I have little insight into what the Fed policy will be going forward however I think they are trapped into low-interest rates for the foreseeable future. Simple math says if rates returned to a long-term average of 4% that servicing the $18-Trillion debt would cost over $700 billion per year. This would be a budget buster and the political pressures would be incredible. There also seems no credible effort to rein in debt growth. Of course, who in their right mind thinks that we can solve a debt problem by layering on more debt? Zero interest rate policy has caused misallocation of assets. In particular, low-interest rates have caused or at least enabled an $18 trillion expansion of corporate debt since 2007 (compounded annual 5.9% rate). Much of this debt has gone into share buy-back programs. Cheap borrowing has also fueled a large expansion in oil producer debt. Oil producers are in the crosshairs as $50 oil doesn't allow them to cover their current debt service. The US Energy Information Administration says that the onshore oil producers currently pay out over 80% of operating cash flow in debt service. This level is unsustainable and an industry shakeout is in process. I couple this observation with the following chart and the possibility of a future recession is on the table at a time when the Fed is almost out of ammunition.
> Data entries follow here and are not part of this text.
Lemma vfs_part_ok u lit eq argv ps d p s : args_at u argv ps (arg_texts d p s) -> cstr u lit LIT_PART -> cstr u eq LIT_EQ -> 0 <= p < 2 ^ 31 -> vfs_part u lit eq 3 argv = Some (Some p).
Proof.
  intros (Hps & _ & Hc) Hlit Heq Hp. unfold arg_texts in Hc. destruct ps as [|a0 [|a1 ps]]; [by inversion Hc|by apply Forall2_cons in Hc as [_ Hc]; inversion Hc|].
  apply Forall2_cons in Hc as [C0 Hc]. apply Forall2_cons in Hc as [C1 _]. destruct Hps as (P0 & _ & P1 & _). unfold vfs_part. change (Z.to_nat 3) with 3%nat. cbn [find_part].
  rewrite Z.add_0_r, P0. some_bind. destruct (strncmp_prefix u a0 lit _ LIT_PART C0 Hlit ltac:(done)) as (x & E & Hx). change (len LIT_PART) with 4 in E. rewrite E. some_bind.
  rewrite (proj2 (Z.eqb_neq x 0)) by (rewrite Hx; intros [k Hk]; discriminate Hk). change (argv + 8 * (0 + 1)) with (argv + 8). rewrite P1. some_bind.
  destruct (strncmp_prefix u a1 lit _ LIT_PART C1 Hlit ltac:(done)) as (y & E1 & Hy). change (len LIT_PART) with 4 in E1. rewrite E1. some_bind.
  rewrite (proj2 Hy) by (by eexists). cbn [Z.eqb]. rewrite (strstr_ok u a1 eq _ LIT_EQ C1 Heq) by done. some_bind. rewrite decide_False by done.
  assert (Ef : find_sub (fmt_part ++ dec p) LIT_EQ = Some 4%nat).
  { unfold fmt_part. cbn [app find_sub]. do 4 (rewrite decide_False by (intros [k Hk]; discriminate Hk)). rewrite decide_True by (by eexists). done. }
  rewrite Ef. destruct (dec_ok p ltac:(lia)) as (D1 & D2 & D3 & _). replace (a1 + Z.of_nat 4 + 1) with (a1 + 5) by lia.
  rewrite (atoi_ok u (a1 + 5) [] false (dec p)); [some_bind; by rewrite D3|constructor|done|done| |lia].
  cbn [app]. apply (cstr_app u fmt_part a1 (dec p)) in C1 as (_ & _ & C1). exact C1.
Qed.

Lemma free_args_ok m argv ps : forall i fuel, ptrs m (argv + 8 * i) ps -> ld64 m (argv + 8 * (i + len ps)) = Some 0 -> (length ps < fuel)%nat -> free_args fuel m argv i = Some ps.
Proof.
  induction ps as [|p ps IH]; intros i [|fuel] Hp Hz Hf; cbn [length] in Hf; try lia; cbn [free_args ptrs] in *.
  - change (len []) with 0 in Hz. rewrite Z.add_0_r in Hz. rewrite Hz. by some_bind.
  - destruct Hp as (H1 & H2 & H3). rewrite H1. some_bind. rewrite (proj2 (Z.eqb_neq p 0)) by done. rewrite len_cons in Hz.
    rewrite (IH (i + 1) fuel); [by some_bind| | |lia]; [by replace (argv + 8 * (i + 1)) with (argv + 8 * i + 8) by lia|by replace (i + 1 + len ps) with (i + (1 + len ps)) by lia].
Qed.

(** The boot device reaches the file server.  In separate blocks of memory the kernel
    builds a table with one entry, the arguments of the file server, and an empty table of
    environments, and changes no other byte; what it releases afterwards is every block
    once.  From any copy of the arguments the file server reads the partition that the
    kernel was started from, if its number is an [int]. *)
Theorem boot_partition_roundtrip (m : mem) (b : srv_blocks) (bootdev bootpart subpart : Z) :
  blocks_ok m b -> 0 <= bootdev < 2 ^ 32 -> 0 <= bootpart < 2 ^ 32 -> 0 <= subpart < 2 ^ 32 ->
  exists m', init_srv_args m b bootdev bootpart subpart = Some m' /\
    (forall pid, 0 <= pid < NR_SRV -> ld64 m' (srv_argvs b + 8 * pid) = Some (if pid =? IPC_VFS then b_argv b else NULL) /\ ld64 m' (srv_envps b + 8 * pid) = Some NULL) /\
    args m' (b_argv b) [b_arg0 b; b_arg1 b; b_arg2 b] (arg_texts bootdev bootpart subpart) /\
    (forall z, Forall (fun x => outside_of x z) (areas b) -> m' !! z = m !! z) /\
    free_srv_argv m' (srv_argvs b) (srv_envps b) = Some [b_arg0 b; b_arg1 b; b_arg2 b; b_argv b; srv_argvs b; srv_envps b] /\
    (forall u lit eq argv ps, args_at u argv ps (arg_texts bootdev bootpart subpart) -> cstr u lit LIT_PART -> cstr u eq LIT_EQ -> bootpart < 2 ^ 31 ->
      vfs_part u lit eq 3 argv = Some (Some bootpart)).
Proof.
  intros Hb Hd Hp Hs. rewrite init_srv_args_ok by done. eexists. split; [reflexivity|].
  assert (Ht : forall pre v, len pre + 11 <= SRV_ARG_SIZE -> 0 <= v < 2 ^ 32 -> len ((pre ++ dec v) ++ [0]) <= SRV_ARG_SIZE) by (intros pre v Hl Hv; destruct (dec_ok v Hv) as (_ & _ & _ & ?); rewrite !len_app; change (len [0]) with 1; lia).
  pose proof (Ht fmt_bootdev bootdev ltac:(done) Hd) as T0. pose proof (Ht fmt_part bootpart ltac:(done) Hp) as T1. pose proof (Ht fmt_subpart subpart ltac:(done) Hs) as T2. clear Ht.
  pose proof (srv_table m b Hb _ _ _ T0 T1 T2) as Mt. pose proof (srv_envs m b Hb _ _ _ T0 T1 T2) as Me. pose proof (srv_argv m b Hb _ _ _ T0 T1 T2) as Ma. pose proof (srv_strings m b Hb _ _ _ T0 T1 T2) as (M0 & M1 & M2).
  pose proof (srv_rest m b _ _ _ T0 T1 T2) as Mr. set (m' := srv_memory _ _ _ _ _) in *.
  pose proof (area_address m b Hb 2 _ eq_refl) as B2. pose proof (area_address m b Hb 3 _ eq_refl) as B3. pose proof (area_address m b Hb 4 _ eq_refl) as B4. pose proof (area_address m b Hb 5 _ eq_refl) as B5. cbn [fst] in B2, B3, B4, B5.
  assert (Wt : forall pid, 0 <= pid < NR_SRV -> ld64 m' (srv_argvs b + 8 * pid) = Some (if pid =? IPC_VFS then b_argv b else NULL) /\ ld64 m' (srv_envps b + 8 * pid) = Some NULL).
  { intros pid Hpid. unfold NR_SRV in Hpid. rewrite <- (Z2Nat.id pid) at 1 3 by lia. split.
    - apply (words_lookup _ _ _ _ _ Mt); [|case_if; unfold NULL; lia]. unfold TABLE, NULLS. case_if; zbool; [subst pid; done|].
      rewrite list_lookup_insert_ne by (unfold IPC_VFS in *; lia). apply lookup_replicate_2. unfold NR_SRV. lia.
    - apply (words_lookup _ _ _ _ _ Me); [|unfold NULL; lia]. apply lookup_replicate_2. unfold NR_SRV. lia. }
  assert (Aargs : args_at m' (b_argv b) [b_arg0 b; b_arg1 b; b_arg2 b] (arg_texts bootdev bootpart subpart)).
  { assert (Hw : forall i v, [b_arg0 b; b_arg1 b; b_arg2 b; 0] !! i = Some v -> 0 <= v < 2 ^ 64 -> ld64 m' (b_argv b + 8 * Z.of_nat i) = Some v) by (intros i v; by apply words_lookup).
    assert (Hc : forall a pre v, holds_at m' a ((pre ++ dec v) ++ [0]) -> Forall (fun c => 0 < c < 256) pre -> 0 <= v < 2 ^ 32 -> cstr m' a (pre ++ dec v)).
    { intros a pre v H Hpre Hv. rewrite <- (app_nil_r (pre ++ dec v)). apply cstr_app. apply holds_at_app in H as [H [H0 _]]. split; [done|]. split; [by apply text_chars|exact H0]. }
    split; [|split; [apply (Hw 3%nat); [done|lia]|]].
    - split; [rewrite <- (Z.add_0_r (b_argv b)); apply (Hw 0%nat); [done|lia]|]. split; [lia|]. split; [apply (Hw 1%nat); [done|lia]|]. split; [lia|]. split; [replace (b_argv b + 8 + 8) with (b_argv b + 8 * Z.of_nat 2) by lia; apply (Hw 2%nat); [done|lia]|]. split; [lia|done].
    - unfold arg_texts. repeat (constructor; [apply Hc; [done|repeat (constructor; [lia|]); constructor|done]|]). constructor. }
  split; [exact Wt|]. split; [right; split; [unfold NULL; lia|done]|]. split; [exact Mr|]. split; [|intros u lit eq argv ps X1 X2 X3 X4; apply (vfs_part_ok u lit eq argv ps bootdev bootpart subpart); first [assumption | lia]].
  unfold free_srv_argv. destruct (Wt IPC_VFS ltac:(unfold IPC_VFS, NR_SRV; lia)) as [-> _]. some_bind. change (IPC_VFS =? IPC_VFS) with true. cbv iota. destruct Aargs as (P1 & P2 & _).
  rewrite (free_args_ok m' (b_argv b) [b_arg0 b; b_arg1 b; b_arg2 b] 0); [by some_bind|by rewrite Z.add_0_r|done|]. pose proof (ptrs_mapped _ _ _ P1) as Hsz. apply (mapped_size 24) in Hsz. unfold fuel_of. cbn [length]. lia.
Qed.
So in the next two years I expect a bone-crunching bear market to unfold. In the meantime, like always I play the trend that is front of me. We entered a trendless market in early 2015 and may now be in a medium-term or long-term downtrend with a countertrend rally. Predictions like these seldom unfold the way I expect however if getting short in a big way turns out the right thing to do in the nearterm it will be this view that helps me get there. It will be the right thing to do eventually.